Shootings raise fear of gangs in Oakland Mills
Community meets with police following two incidents
By Mike Santa Rita
Posted 5/21/08
Lynette Locke is worried gangs are staking out turf in Columbia.
"I think there's gangs out there; I really do," Locke said at a community meeting called by Howard County police May 20 in Oakland Mills in the wake of two shootings -- one fatal -- that occurred in the village last weekend.
Locke, who has lived in Columbia since 1972, added that she is concerned about groups of males she has seen loitering in the Oakland Mills Village Center.
The center is across Stevens Forest Road from the Stevens Forest Apartments where, according to police, Jason Batts, 23, of Long Reach, was shot to death at about 2:50 a.m. May 17 in a parking lot.
On May 20, police arrested and charged Ronald Derrick McConnell, 21, of no fixed address, with first - and second-degree murder, assault and reckless endangerment in Batts' death.
Batts' shooting was the second homicide of the year in Howard County and the first in Oakland Mills since 2003, according to police.
Less than 24 hours after Batts' shooting, another occurred at 1:12 a.m. May 18, in the 5800 block of Thunder Hill Road, in Oakland Mills, near the Shadow Oaks apartment complex.
In that incident, Wayne Ronald Hamblin, 24, of Harper's Choice, was shot in the shoulder during a fight between two groups of people, some of whom fled into the apartment complex after the shooting, according to police.
Hamblin was transported to The University of Maryland Shock Trauma Center, where he was treated and released, police said.
Police have not charged anyone in that incident.
Community concern
Locke was among more than 100 people who gathered in the Other Barn, at the Oakland Mills Village Center to voice concerns to police Chief William McMahon about the shootings and possible gang activity in the village.
Police are investigating whether the shootings are connected or gang-related, McMahon said.
"We don't want corners, we don't want apartments, we don't want communities taken over," he told residents.
Kathie Wuwer, a resident of the Shadow Oaks complex, told McMahon she was concerned police had yet to make an arrest in Hamblin's shooting.
Police attempted to enter a Shadow Oaks apartment after the shooting but were denied access, after which officers evacuated neighboring apartments, according to Sherry Llewellyn, a police spokeswoman.
Officers ultimately gained access to the apartment, questioned several occupants and took several others to police headquarters for questioning, Llewellyn said.
Wuwer told McMahon that several of the people police questioned were back in the complex on May 18.

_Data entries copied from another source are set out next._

(** X10: [get_bucket_tags] makes one call, [get_bucket_tagging] on the
    bucket, whatever comes of it.  An exception of the client leaves the
    function unchanged.  What the function returns is the [TagSet] of the
    reply, and it is never an empty value: the second test of line 58,
    [len(tags) == 0], never decides. *)
Theorem get_bucket_tags_outcomes (bucket : pyval) (st : state W) :
  snd (get_bucket_tags s3 bucket st)
  = {| world := snd (get_bucket_tagging s3 bucket (world st));
       calls := calls st ++ [GetBucketTagging bucket] |}
  /\ (forall e,
        fst (get_bucket_tagging s3 bucket (world st)) = Raise e ->
        fst (get_bucket_tags s3 bucket st) = Raise e)
  /\ (forall tags,
        fst (get_bucket_tags s3 bucket st) = Ok tags ->
        truthy tags = true
        /\ exists response,
             fst (get_bucket_tagging s3 bucket (world st)) = Ok (PDict response)
             /\ dict_get response "TagSet" = Some tags)
  /\ (forall response tag tags,
        fst (get_bucket_tagging s3 bucket (world st)) = Ok (PDict response) ->
        dict_get response "TagSet" = Some (PList (tag :: tags)) ->
        fst (get_bucket_tags s3 bucket st) = Ok (PList (tag :: tags))).
Proof.
  split; [apply get_bucket_tags_state|].
  unfold get_bucket_tags; run_monad.
  destruct (get_bucket_tagging s3 bucket (world st)) as [[response|e] w1];
    cbn [fst]; (split; [|split]).
  - discriminate.
  - intros tags.
    destruct response as [ | | | | |d]; try discriminate. cbn [get].
    destruct (dict_get d "TagSet") as [v|] eqn:Hget; [|discriminate]. cbn [fst].
    destruct (truthy v) eqn:Hv; cbn [negb fst]; [|discriminate].
    destruct v as [ |[|]|z|s|l|d']; cbn [len fst]; try discriminate.
    + destruct s; [discriminate Hv|]. cbn. intro H; injection H as <-.
      split; [reflexivity|]. now exists d.
    + destruct l; [discriminate Hv|]. cbn. intro H; injection H as <-.
      split; [reflexivity|]. now exists d.
    + destruct d'; [discriminate Hv|]. cbn. intro H; injection H as <-.
      split; [reflexivity|]. now exists d.
  - intros d tag tags H Hget. injection H as ->. cbn [get]. now rewrite Hget.
  - intros e' H. now injection H as <-.
  - discriminate.
  - discriminate.
Qed.

(** What [create] has done to the state when it ends: nothing if validation
    failed; otherwise what its steps up to [attach_policy] did. *)
Lemma create_state (event : pyval) (context : LambdaContext) (st : state W) :
  snd (create json_dumps s3 event context st)
  = match get_params event with
    | Raise _ => st
    | Ok (bucket_name, extras, flag) =>
        match get_bucket_tags s3 bucket_name st with
        | (Raise _, st1) => st1
        | (Ok tags, st1) =>
            match get_principal_tag tags with
            | Raise _ => st1
            | Ok owner =>
                snd (attach_policy s3 bucket_name
                       (create_policy_document json_dumps bucket_name
                          (PList (extras ++ [owner])) flag)
                       st1)
            end
        end
    end.
Proof.
  unfold create; run_monad.
  destruct (get_params event) as [[[bucket_name extras] flag]|e]; [|reflexivity].
  destruct (get_bucket_tags s3 bucket_name st) as [[tags|e] st1]; [|reflexivity].
  destruct (get_principal_tag tags) as [owner|e]; [|reflexivity].
  cbn [combine_principals is_none negb add].
  destruct (attach_policy s3 bucket_name _ st1) as [[u|e] st2]; [|reflexivity].
  cbn [snd]. destruct (subscript event "RequestType") as [rt|e]; [|reflexivity].
  destruct (eq_str rt "Update"); [|reflexivity].
  now destruct (subscript event "PhysicalResourceId").
Qed.

(** X2: a failure of validation is the failure of the handler, and nothing
    has been asked of the store: when [get_params] raises, [create] and
    [delete] raise the same exception in the state they started in. *)
Theorem validation_failure_makes_no_call (event : pyval) (e : exn)
    (context : LambdaContext) (st : state W) :
  get_params event = Raise e ->
  create json_dumps s3 event context st = (Raise e, st)
  /\ delete s3 event context st = (Raise e, st).
Proof.
  intro H. unfold create, delete; run_monad. now rewrite H.
Qed.

(** X11: the calls of [create] are, in order, at most one
    [get_bucket_tagging] and then at most one [put_bucket_policy], both on
    the bucket named in the properties; it never calls
    [delete_bucket_policy].  When it returns a physical id, both calls were
    made and the put succeeded. *)
Theorem create_call_sequence (event : pyval) (context : LambdaContext)
    (st : state W) :
  exists trace,
    calls (snd (create json_dumps s3 event context st)) = (calls st ++ trace)%list
    /\ (trace = []
        \/ exists bucket_name extras flag,
             get_params event = Ok (bucket_name, extras, flag)
             /\ (trace = [GetBucketTagging bucket_name]
                 \/ exists document,
                      trace = [ GetBucketTagging bucket_name;
                                PutBucketPolicy bucket_name document ]
                      /\ (forall id,
                            fst (create json_dumps s3 event context st) = Ok id ->
                            exists reply,
                              fst (put_bucket_policy s3 bucket_name document
                                     (snd (get_bucket_tagging s3 bucket_name
                                             (world st))))
                              = Ok reply)))
    /\ (forall id,
          fst (create json_dumps s3 event context st) = Ok id ->
          List.length trace = 2).
Proof.
  rewrite create_state. unfold create; run_monad.
  destruct (get_params event) as [[[bucket_name extras] flag]|e];
    [|exists []; rewrite app_nil_r; repeat split; auto; discriminate].
  pose proof (get_bucket_tags_state bucket_name st) as Hst1.
  destruct (get_bucket_tags s3 bucket_name st) as [[tags|e] st1]; cbn [snd] in Hst1;
    pose proof (f_equal world Hst1) as Hworld; cbn [world] in Hworld;
    apply (f_equal calls) in Hst1; cbn [calls] in Hst1;
    [|exists [GetBucketTagging bucket_name]; rewrite Hst1;
      split; [reflexivity|]; split; [|discriminate];
      right; exists bucket_name, extras, flag; auto].
  destruct (get_principal_tag tags) as [owner|e];
    [|exists [GetBucketTagging bucket_name]; rewrite Hst1;
      split; [reflexivity|]; split; [|discriminate];
      right; exists bucket_name, extras, flag; auto].
  cbn [combine_principals is_none negb add].
  set (document := create_policy_document json_dumps bucket_name
                     (PList (extras ++ [owner])) flag).
  pose proof (attach_policy_state bucket_name document st1) as Hst2.
  pose proof (attach_policy_result bucket_name document st1) as Hres.
  exists [GetBucketTagging bucket_name; PutBucketPolicy bucket_name document].
  rewrite Hst2; cbn [calls]. rewrite Hst1, <- app_assoc.
  split; [reflexivity|]. split; [|reflexivity].
  right. exists bucket_name, extras, flag. split; [reflexivity|].
  right. exists document. split; [reflexivity|].
  intros id Hid.
  destruct (attach_policy s3 bucket_name document st1) as [[u|e] st2];
    [|discriminate Hid].
  cbn [fst] in Hres.
  destruct (put_bucket_policy s3 bucket_name document (world st1))
    as [[reply|e] w2] eqn:Hput; [|discriminate Hres].
  exists reply. now rewrite <- Hworld, Hput.
Qed.

(** X12: [delete] makes at most one call, [delete_bucket_policy] on the
    bucket named in the properties: it reads no tags and attaches nothing.
    When it returns, that call was made and succeeded, and what it returns
    is the [PhysicalResourceId] of the event. *)
Theorem delete_call_sequence (event : pyval) (context : LambdaContext)
    (st : state W) :
  exists trace,
    calls (snd (delete s3 event context st)) = (calls st ++ trace)%list
    /\ (trace = []
        \/ exists bucket_name extras flag,
             get_params event = Ok (bucket_name, extras, flag)
             /\ trace = [DeleteBucketPolicy bucket_name])
    /\ (forall id,
          fst (delete s3 event context st) = Ok id ->
          subscript event "PhysicalResourceId" = Ok id
          /\ exists bucket_name reply,
               trace = [DeleteBucketPolicy bucket_name]
               /\ fst (delete_bucket_policy s3 bucket_name (world st)) = Ok reply).
Proof.
  unfold delete; run_monad.
  destruct (get_params event) as [[[bucket_name extras] flag]|e];
    [|exists []; rewrite app_nil_r; repeat split; auto; discriminate].
  exists [DeleteBucketPolicy bucket_name].
  destruct (delete_bucket_policy s3 bucket_name (world st)) as [[reply|e] w1]
    eqn:Hdelete; cbn [fst snd calls].
  - destruct (subscript event "PhysicalResourceId") as [prior|e]; cbn [fst snd calls].
    + split; [reflexivity|]. split; [right; exists bucket_name, extras, flag; auto|].
      intros id H; injection H as <-. split; [reflexivity|].
      exists bucket_name, reply. now rewrite Hdelete.
    + split; [reflexivity|]. split; [right; exists bucket_name, extras, flag; auto|].
      discriminate.
  - split; [reflexivity|]. split; [right; exists bucket_name, extras, flag; auto|].
    discriminate.
Qed.

(** X13: what [create] does to the store depends on the event through its
    [ResourceProperties] only: two events with the same properties, whatever
    their [RequestType], [PhysicalResourceId] and context, leave the same
    state and the same calls behind.  An Update is a Create over again. *)
Theorem create_effect_ignores_request_type (event1 event2 : pyval)
    (context1 context2 : LambdaContext) (st : state W) :
  subscript event1 "ResourceProperties" = subscript event2 "ResourceProperties" ->
  snd (create json_dumps s3 event1 context1 st)
  = snd (create json_dumps s3 event2 context2 st).
Proof.
  intro H. rewrite !create_state.
  assert (Hparams : get_params event1 = get_params event2)
    by (unfold get_params; now rewrite H).
  now rewrite Hparams.
Qed.

(** X14: [create] stops at the first step that fails, with that step's
    exception and without the later calls: an exception of
    [get_bucket_tagging] ends it after that one call; a failed principal
    scan ends it with no [put_bucket_policy]; an exception of
    [put_bucket_policy] ends it after the two calls. *)
Theorem create_stops_at_first_failure (event : pyval)
    (parameters : list (string * pyval)) (bucket_name : pyval)
    (context : LambdaContext) (st : state W) :
  subscript event "ResourceProperties" = Ok (PDict parameters) ->
  dict_get parameters "BucketName" = Some bucket_name ->
  is_none bucket_name = false ->
  (forall e w1,
      get_bucket_tagging s3 bucket_name (world st) = (Raise e, w1) ->
      create json_dumps s3 event context st
      = (Raise e,
         {| world := w1; calls := calls st ++ [GetBucketTagging bucket_name] |}))
  /\ (forall tags st1 e,
        get_bucket_tags s3 bucket_name st = (Ok tags, st1) ->
        get_principal_tag tags = Raise e ->
        create json_dumps s3 event context st = (Raise e, st1))
  /\ (forall tags st1 owner e w2,
        get_bucket_tags s3 bucket_name st = (Ok tags, st1) ->
        get_principal_tag tags = Ok owner ->
        put_bucket_policy s3 bucket_name
          (create_policy_document json_dumps bucket_name
             (PList (extra_principals_spec (dict_get parameters "ExtraPrincipalArns")
                     ++ [owner]))
             (require_encryption_spec (dict_get parameters "RequireEncryption")))
          (world st1) = (Raise e, w2) ->
        create json_dumps s3 event context st
        = (Raise e,
           {| world := w2;
              calls := calls st1
                       ++ [PutBucketPolicy bucket_name
                             (create_policy_document json_dumps bucket_name
                                (PList (extra_principals_spec
                                          (dict_get parameters "ExtraPrincipalArns")
                                        ++ [owner]))
                                (require_encryption_spec
                                   (dict_get parameters "RequireEncryption")))] |})).
Proof.
  intros Hev Hname Hnone.
  pose proof (get_params_ok _ _ _ Hev Hname Hnone) as Hparams.
  split; [|split].
  - intros e w1 Hreply. unfold create, get_bucket_tags; run_monad.
    now rewrite Hparams, Hreply.
  - intros tags st1 e Htags Hscan. unfold create; run_monad.
    now rewrite Hparams, Htags, Hscan.
  - intros tags st1 owner e w2 Htags Hscan Hput. unfold create; run_monad.
    rewrite Hparams, Htags, Hscan. cbn [combine_principals is_none negb add].
    unfold attach_policy; run_monad. now rewrite Hput.
Qed.
(** * ADBench data generator: a shallow embedding of [data_generator.py]

    The development follows the methods of the Python class [DataGenerator]:
    [generate_realistic_synthetic], [add_duplicated_anomalies],
    [add_irrelevant_features], [add_label_contamination] and [generator].

    Modelling conventions.
    - A Python float is a binary64 number.  A finite one is the rational
      it denotes ([Q]; [is_double] says that a rational is a double).
      Where the code turns a float into an integer ([int], [ceil]: the
      number of labeled anomalies, of flipped labels, of noise columns)
      every operation is rounded as binary64 rounds it, to nearest with
      ties to even, overflowing to an infinity ([float64]).  The
      continuous quantities (samples, minima and maxima, the bounds of the
      uniform draws, mixture parameters) are left exact: rounding moves
      them by an ulp and decides nothing there.
    - A two-dimensional numpy array is a [matrix]: its rows together with
      its column count (which numpy keeps even when there is no row).
    - Label vectors are numpy integer arrays that the code mutates in
      place; they live in a store of cells addressed by locations, so that
      aliasing between the arrays handed around is explicit.
    - numpy's global generator, scikit-learn, copulas, the dataset files
      and [myutils] are collaborators outside the class: they are the
      fields of a [library] record and may fail ([None]).  Every call to
      them is logged in the [trace] of the world, in program order.
    - Python exceptions are values of [exn]; a raised exception aborts the
      computation ([inl]). *)

From Stdlib Require Import String List ZArith QArith Qround Qpower Qabs.
From Stdlib Require Import Lia Lqa Bool Floats.SpecFloat.
From Stdlib Require Import Arith Permutation.
Import ListNotations.
(** X13: city and region are the two sides of the first comma of the
    location text: in every record [extract_info] produces, the city holds
    no comma, and city, a comma and region put together give the location
    text back (the text of [p.location], or ["NC,--"] without that node).
    Nothing is trimmed: the region keeps the blank that follows the comma. *)
Theorem extract_info_location (web : string → http_outcome)
    (html_parser : string → node) (th : string) (idx : nat) (t : string)
    (card : node) (i : nat) (r : JobRecord) :
  outcome (extract_info web html_parser th idx t card) = Return (i, r) →
  ville (location r) +:+ "," +:+ region (location r)
  = match select_one p_location card with
    | Some el => get_text_strip el
    | None => "NC,--"
    end
  ∧ Py.contains "," (ville (location r)) = false.
Proof.
  rewrite extract_info_outcome. fold (location_text card).
  destruct (href_missing card); [done|].
  destruct (Py.partition "," (location_text card)) as [[v rg]|] eqn:Hp; [|done].
  destruct (outcome (detail_fetch web th card)); [|done].
  intros [= <- <-]. simpl.
  destruct (partition_app _ _ _ _ Hp) as [-> Hc]. done.
Qed.

Lemma extract_info_location_witness :
  outcome (extract_info Demo.web Demo.html_parser (pool_thread_name 0) 0
             "Senior Python Developer" Demo.card_full)
  = Return (0%nat, Demo.record_full)
  ∧ ville (location Demo.record_full) +:+ "," +:+ region (location Demo.record_full)
    = "Stewartbury, AA".
Proof.
  assert (Hrun : outcome (extract_info Demo.web Demo.html_parser
                            (pool_thread_name 0) 0
                            "Senior Python Developer" Demo.card_full)
                 = Return (0%nat, Demo.record_full)) by reflexivity.
  split; [exact Hrun|].
  exact (proj1 (extract_info_location _ _ _ _ _ _ _ _ Hrun)).
Defined.

(** X14: an extraction that produces a record has requested the detail page
    exactly when the record has a URL, once, and at that URL. *)
Theorem extract_info_requests (web : string → http_outcome)
    (html_parser : string → node) (th : string) (idx : nat) (t : string)
    (card : node) (i : nat) (r : JobRecord) :
  outcome (extract_info web html_parser th idx t card) = Return (i, r) →
  gets (trace (extract_info web html_parser th idx t card))
  = if String.eqb (url r) "NC" then [] else [EvGet (url r)].
Proof.
  rewrite extract_info_outcome, extract_info_gets.
  destruct (href_missing card); [done|].
  destruct (Py.partition "," (location_text card)) as [[v rg]|]; [|done].
  destruct (outcome (detail_fetch web th card)); [|done].
  intros [= <- <-]. simpl. unfold detail_fetch.
  destruct (String.eqb (card_url card) "NC"); [done|]. simpl.
  apply fetch_html_gets.
Qed.

Lemma extract_info_requests_witness :
  outcome (extract_info Demo.web Demo.html_parser (pool_thread_name 0) 0
             "Senior Python Developer" Demo.card_full)
  = Return (0%nat, Demo.record_full)
  ∧ gets (trace (extract_info Demo.web Demo.html_parser (pool_thread_name 0) 0
                   "Senior Python Developer" Demo.card_full))
    = [EvGet Demo.detail_url].
Proof.
  assert (Hrun : outcome (extract_info Demo.web Demo.html_parser
                            (pool_thread_name 0) 0
                            "Senior Python Developer" Demo.card_full)
                 = Return (0%nat, Demo.record_full)) by reflexivity.
  split; [exact Hrun|].
  exact (extract_info_requests _ _ _ _ _ _ _ _ Hrun).
Defined.

(** X15: a record has a content only when its detail page was served: if the
    content of a record [extract_info] produces is not empty, the record
    has a URL, the GET of that URL had status 200 and a non-empty body, and
    the content is the stripped text of the first paragraph below a
    [div.content] of that body. *)
Theorem extract_info_content (web : string → http_outcome)
    (html_parser : string → node) (th : string) (idx : nat) (t : string)
    (card : node) (i : nat) (r : JobRecord) :
  outcome (extract_info web html_parser th idx t card) = Return (i, r) →
  content r ≠ "" →
  url r ≠ "NC"
  ∧ ∃ body p_elem,
      web (url r) = Response 200 body
      ∧ body ≠ ""
      ∧ select_one_below div_content p_tag (html_parser body) = Some p_elem
      ∧ content r = get_text_strip p_elem.
Proof.
  intros Hout Hc. rewrite extract_info_outcome in Hout.
  destruct (href_missing card); [done|].
  destruct (Py.partition "," (location_text card)) as [[v rg]|]; [|done].
  destruct (outcome (detail_fetch web th card)) as [html|] eqn:Hfetch; [|done].
  injection Hout as <- <-. simpl in *. unfold detail_content in *.
  destruct (Py.truthy html) eqn:Hb; [|done].
  destruct (select_one_below _ _ _) as [p|] eqn:Hsel; [|done].
  unfold detail_fetch in Hfetch.
  destruct (String.eqb_spec (card_url card) "NC") as [Heq|Hne]; simpl in Hfetch.
  { injection Hfetch as <-. discriminate. }
  split; [done|]. exists html, p.
  rewrite fetch_html_outcome in Hfetch.
  destruct (web (card_url card)) as [st body|]; [|done].
  destruct (Z.eqb_spec st 200) as [->|Hst];
    [|injection Hfetch as <-; discriminate].
  assert (body = html) as ->.
  { destruct (outcome (thread_suffix (Some th))) as [thrd|]; [|done].
    destruct (Py.truthy thrd); [destruct (Py.int thrd); [|done]|]; congruence. }
  split; [done|]. split; [by apply truthy_true|]. done.
Qed.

McMahon said investigators had found no probable cause to arrest anyone in connection with the shooting.
Fingerprint found
Police also said this week that detectives recovered a piece of a shotgun at the scene of Batts' killing and found a fingerprint belonging to McConnell on plastic tape wrapped around the weapon.
Investigators also received information from informants that McConnell was involved in the shooting and had been seen with a shotgun matching the one investigators recovered at the scene, police said.
McConnell, whose street name is "Rock," had ordered Batts' shooting because of an ongoing dispute, according to charging documents. He was being held without bail at the Howard County Detention Center following a hearing before a District Court commissioner on May 21, according to a District Court spokeswoman.
McConnell was scheduled for a May 22 bail review hearing in District Court, said Wayne Kirwan, a spokesman for Howard County State's Attorney Dario Broccolino.
Members of Batts' family declined comment.